▶ Task requirements:
For the listing below, output exactly the lines from the line with "simpl. rewrite Ht." up to and including the line with "(** The calls a", and no other lines.

─── Material provided ───

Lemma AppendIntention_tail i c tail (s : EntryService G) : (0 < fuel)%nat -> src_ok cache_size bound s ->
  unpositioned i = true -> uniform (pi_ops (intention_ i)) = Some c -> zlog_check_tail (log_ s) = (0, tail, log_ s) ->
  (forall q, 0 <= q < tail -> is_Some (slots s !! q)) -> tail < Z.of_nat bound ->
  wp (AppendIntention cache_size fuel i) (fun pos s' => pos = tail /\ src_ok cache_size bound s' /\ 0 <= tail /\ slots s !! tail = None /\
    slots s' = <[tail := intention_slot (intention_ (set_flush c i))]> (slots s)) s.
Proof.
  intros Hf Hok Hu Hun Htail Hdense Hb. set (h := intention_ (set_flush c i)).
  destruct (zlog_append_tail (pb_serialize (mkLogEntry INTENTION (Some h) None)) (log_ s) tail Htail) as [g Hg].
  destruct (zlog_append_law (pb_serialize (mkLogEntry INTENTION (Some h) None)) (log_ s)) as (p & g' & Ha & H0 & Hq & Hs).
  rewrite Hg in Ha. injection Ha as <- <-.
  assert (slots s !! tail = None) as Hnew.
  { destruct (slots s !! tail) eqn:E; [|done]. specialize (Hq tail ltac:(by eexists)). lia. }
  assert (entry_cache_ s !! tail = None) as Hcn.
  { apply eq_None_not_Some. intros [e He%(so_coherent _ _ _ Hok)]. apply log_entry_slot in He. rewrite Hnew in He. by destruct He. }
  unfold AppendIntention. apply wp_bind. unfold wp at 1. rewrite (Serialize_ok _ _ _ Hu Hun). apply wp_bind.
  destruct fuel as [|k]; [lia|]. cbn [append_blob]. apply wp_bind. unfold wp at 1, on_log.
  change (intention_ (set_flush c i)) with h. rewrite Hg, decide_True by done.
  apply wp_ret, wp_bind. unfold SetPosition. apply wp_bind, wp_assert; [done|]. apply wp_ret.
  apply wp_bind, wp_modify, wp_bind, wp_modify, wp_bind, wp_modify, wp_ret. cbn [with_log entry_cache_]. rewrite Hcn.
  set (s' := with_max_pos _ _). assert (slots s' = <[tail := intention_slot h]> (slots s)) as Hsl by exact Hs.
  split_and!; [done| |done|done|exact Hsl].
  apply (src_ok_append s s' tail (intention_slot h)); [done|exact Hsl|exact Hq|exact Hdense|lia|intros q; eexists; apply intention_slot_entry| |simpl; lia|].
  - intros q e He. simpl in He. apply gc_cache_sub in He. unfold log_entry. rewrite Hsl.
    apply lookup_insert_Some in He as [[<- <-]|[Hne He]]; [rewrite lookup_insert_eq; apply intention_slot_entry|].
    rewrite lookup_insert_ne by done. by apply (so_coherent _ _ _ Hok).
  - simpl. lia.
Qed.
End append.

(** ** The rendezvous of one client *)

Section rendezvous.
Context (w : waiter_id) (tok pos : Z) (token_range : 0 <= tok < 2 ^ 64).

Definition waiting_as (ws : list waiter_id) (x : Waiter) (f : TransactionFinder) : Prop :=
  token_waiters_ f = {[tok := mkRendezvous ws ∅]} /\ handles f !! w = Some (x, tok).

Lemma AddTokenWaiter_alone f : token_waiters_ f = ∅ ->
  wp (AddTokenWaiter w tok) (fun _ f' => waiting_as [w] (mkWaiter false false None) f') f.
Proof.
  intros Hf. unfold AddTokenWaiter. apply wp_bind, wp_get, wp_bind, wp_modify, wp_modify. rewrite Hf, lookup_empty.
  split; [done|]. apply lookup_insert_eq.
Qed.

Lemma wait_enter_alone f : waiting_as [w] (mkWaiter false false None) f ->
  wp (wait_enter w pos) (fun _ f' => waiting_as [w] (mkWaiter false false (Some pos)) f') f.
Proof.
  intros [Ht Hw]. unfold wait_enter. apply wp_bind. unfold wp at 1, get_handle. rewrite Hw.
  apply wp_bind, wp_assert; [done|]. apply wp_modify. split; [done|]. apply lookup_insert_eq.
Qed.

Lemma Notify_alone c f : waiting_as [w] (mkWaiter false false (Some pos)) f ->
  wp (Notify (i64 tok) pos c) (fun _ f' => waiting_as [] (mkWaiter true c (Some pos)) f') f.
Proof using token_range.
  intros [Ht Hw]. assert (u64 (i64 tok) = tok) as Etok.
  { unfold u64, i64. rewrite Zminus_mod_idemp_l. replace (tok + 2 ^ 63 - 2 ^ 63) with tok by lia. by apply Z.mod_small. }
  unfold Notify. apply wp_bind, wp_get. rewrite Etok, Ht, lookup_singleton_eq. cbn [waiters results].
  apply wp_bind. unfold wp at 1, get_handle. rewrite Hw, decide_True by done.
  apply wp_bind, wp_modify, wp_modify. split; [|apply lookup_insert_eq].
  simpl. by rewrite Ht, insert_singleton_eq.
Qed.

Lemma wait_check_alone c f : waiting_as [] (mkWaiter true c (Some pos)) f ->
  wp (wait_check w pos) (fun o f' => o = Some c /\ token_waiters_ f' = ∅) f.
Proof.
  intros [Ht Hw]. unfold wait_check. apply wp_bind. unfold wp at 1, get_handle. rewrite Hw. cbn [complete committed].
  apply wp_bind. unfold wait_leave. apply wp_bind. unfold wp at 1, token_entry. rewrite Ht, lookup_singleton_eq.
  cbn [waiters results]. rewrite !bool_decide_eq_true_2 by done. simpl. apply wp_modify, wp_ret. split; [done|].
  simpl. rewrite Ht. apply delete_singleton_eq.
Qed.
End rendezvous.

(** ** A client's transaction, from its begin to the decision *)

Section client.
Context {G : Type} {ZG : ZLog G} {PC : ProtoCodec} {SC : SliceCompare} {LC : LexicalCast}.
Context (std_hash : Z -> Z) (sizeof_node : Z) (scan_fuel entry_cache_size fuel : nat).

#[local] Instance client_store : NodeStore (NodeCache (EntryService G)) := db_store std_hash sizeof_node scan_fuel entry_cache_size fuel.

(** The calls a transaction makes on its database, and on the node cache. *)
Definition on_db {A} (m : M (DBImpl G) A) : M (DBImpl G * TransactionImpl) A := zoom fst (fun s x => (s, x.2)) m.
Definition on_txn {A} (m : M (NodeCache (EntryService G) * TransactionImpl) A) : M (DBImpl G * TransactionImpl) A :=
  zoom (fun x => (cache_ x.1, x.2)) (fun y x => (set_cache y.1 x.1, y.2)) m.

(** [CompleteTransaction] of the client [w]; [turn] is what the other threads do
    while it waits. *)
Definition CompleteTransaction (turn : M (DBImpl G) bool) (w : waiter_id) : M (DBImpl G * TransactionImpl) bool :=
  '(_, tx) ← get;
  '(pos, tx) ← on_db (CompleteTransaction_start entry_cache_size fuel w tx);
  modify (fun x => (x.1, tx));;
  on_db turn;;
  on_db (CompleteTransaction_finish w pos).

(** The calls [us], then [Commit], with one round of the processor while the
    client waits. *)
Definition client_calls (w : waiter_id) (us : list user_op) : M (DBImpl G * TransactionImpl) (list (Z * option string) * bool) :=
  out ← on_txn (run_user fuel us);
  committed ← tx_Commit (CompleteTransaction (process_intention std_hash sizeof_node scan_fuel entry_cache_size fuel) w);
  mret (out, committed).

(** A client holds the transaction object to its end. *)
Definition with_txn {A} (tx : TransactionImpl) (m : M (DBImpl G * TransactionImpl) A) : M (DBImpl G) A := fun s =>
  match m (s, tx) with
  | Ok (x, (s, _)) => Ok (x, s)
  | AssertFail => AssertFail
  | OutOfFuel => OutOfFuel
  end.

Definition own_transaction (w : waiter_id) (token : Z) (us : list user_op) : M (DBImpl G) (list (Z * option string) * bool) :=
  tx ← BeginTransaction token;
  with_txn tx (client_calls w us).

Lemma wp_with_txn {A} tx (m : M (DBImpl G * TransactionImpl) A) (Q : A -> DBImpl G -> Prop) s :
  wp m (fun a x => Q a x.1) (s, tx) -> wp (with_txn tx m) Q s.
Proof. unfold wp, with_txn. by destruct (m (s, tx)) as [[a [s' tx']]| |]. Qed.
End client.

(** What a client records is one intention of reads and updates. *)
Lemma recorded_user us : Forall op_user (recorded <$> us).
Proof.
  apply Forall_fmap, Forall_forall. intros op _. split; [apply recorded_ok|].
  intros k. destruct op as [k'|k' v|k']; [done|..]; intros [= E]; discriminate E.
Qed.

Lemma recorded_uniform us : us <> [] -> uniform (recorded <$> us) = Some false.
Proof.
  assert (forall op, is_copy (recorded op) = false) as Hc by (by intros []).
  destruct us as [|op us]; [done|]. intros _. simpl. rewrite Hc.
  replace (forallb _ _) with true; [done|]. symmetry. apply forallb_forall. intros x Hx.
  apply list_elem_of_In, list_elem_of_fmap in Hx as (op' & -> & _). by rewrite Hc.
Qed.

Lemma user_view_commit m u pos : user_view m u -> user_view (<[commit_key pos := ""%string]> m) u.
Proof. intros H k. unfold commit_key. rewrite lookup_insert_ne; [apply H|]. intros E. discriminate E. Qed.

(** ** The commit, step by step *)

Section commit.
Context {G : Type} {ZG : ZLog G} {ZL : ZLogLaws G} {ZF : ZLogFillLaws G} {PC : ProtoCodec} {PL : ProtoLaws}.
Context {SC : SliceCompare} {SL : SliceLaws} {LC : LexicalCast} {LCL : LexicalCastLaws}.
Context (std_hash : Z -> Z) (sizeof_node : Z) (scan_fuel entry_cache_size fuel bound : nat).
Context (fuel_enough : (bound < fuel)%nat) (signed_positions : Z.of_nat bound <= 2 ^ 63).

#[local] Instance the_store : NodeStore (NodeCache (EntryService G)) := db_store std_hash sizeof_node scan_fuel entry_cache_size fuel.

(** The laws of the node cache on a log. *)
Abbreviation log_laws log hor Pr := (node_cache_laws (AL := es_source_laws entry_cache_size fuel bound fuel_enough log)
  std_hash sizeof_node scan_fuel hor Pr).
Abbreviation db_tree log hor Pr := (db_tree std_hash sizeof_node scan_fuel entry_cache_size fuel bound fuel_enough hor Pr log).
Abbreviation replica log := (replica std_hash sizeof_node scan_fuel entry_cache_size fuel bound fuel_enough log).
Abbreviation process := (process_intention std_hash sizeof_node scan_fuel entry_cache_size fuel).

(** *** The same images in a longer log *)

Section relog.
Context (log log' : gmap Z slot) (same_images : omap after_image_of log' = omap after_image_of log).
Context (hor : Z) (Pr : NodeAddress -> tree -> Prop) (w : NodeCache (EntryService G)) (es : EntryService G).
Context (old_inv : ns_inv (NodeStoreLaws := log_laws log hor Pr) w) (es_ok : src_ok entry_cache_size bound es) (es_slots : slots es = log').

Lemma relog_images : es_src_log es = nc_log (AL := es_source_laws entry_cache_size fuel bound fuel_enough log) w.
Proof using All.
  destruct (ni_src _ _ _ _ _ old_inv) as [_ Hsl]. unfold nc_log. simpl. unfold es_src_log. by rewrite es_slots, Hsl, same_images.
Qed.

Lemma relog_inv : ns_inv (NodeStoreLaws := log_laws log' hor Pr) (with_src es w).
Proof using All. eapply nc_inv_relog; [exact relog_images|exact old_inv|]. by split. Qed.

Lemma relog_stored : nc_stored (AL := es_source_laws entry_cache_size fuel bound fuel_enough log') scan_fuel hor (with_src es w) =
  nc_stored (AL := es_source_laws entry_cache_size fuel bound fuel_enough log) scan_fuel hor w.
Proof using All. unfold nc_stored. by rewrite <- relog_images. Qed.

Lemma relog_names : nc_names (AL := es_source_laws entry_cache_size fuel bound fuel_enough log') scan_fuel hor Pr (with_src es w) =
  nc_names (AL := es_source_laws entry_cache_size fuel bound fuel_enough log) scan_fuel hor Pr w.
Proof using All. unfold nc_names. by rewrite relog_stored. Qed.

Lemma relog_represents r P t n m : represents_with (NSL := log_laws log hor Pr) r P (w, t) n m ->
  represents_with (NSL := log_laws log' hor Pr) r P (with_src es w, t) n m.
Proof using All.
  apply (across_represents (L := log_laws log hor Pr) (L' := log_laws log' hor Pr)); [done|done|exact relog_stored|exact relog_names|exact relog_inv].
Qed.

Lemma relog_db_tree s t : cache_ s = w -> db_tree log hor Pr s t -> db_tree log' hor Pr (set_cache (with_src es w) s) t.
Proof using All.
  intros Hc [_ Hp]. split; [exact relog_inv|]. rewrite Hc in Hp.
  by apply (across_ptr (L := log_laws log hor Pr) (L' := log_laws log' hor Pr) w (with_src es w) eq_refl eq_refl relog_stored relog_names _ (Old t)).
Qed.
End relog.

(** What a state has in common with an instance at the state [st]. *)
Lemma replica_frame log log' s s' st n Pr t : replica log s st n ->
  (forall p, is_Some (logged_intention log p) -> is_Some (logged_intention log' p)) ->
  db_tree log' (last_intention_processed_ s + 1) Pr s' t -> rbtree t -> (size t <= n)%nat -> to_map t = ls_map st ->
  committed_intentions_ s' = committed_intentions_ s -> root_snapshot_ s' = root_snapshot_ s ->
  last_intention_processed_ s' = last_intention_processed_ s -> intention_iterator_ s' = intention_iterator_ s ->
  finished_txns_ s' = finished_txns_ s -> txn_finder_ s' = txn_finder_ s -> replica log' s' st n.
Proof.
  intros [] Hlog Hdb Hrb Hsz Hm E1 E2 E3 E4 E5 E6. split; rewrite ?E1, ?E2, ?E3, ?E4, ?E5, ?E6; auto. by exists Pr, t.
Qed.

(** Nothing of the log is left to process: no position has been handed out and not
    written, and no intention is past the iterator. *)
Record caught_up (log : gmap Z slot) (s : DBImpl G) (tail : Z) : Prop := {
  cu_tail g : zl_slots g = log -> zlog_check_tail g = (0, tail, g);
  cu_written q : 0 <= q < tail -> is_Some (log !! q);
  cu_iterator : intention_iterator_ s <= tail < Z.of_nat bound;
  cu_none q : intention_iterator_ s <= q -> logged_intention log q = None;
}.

───

▶ Exercise output:
  simpl. rewrite Ht. apply delete_singleton_eq.
Qed.
End rendezvous.

(** ** A client's transaction, from its begin to the decision *)

Section client.
Context {G : Type} {ZG : ZLog G} {PC : ProtoCodec} {SC : SliceCompare} {LC : LexicalCast}.
Context (std_hash : Z -> Z) (sizeof_node : Z) (scan_fuel entry_cache_size fuel : nat).

#[local] Instance client_store : NodeStore (NodeCache (EntryService G)) := db_store std_hash sizeof_node scan_fuel entry_cache_size fuel.

(** The calls a transaction makes on its database, and on the node cache. *)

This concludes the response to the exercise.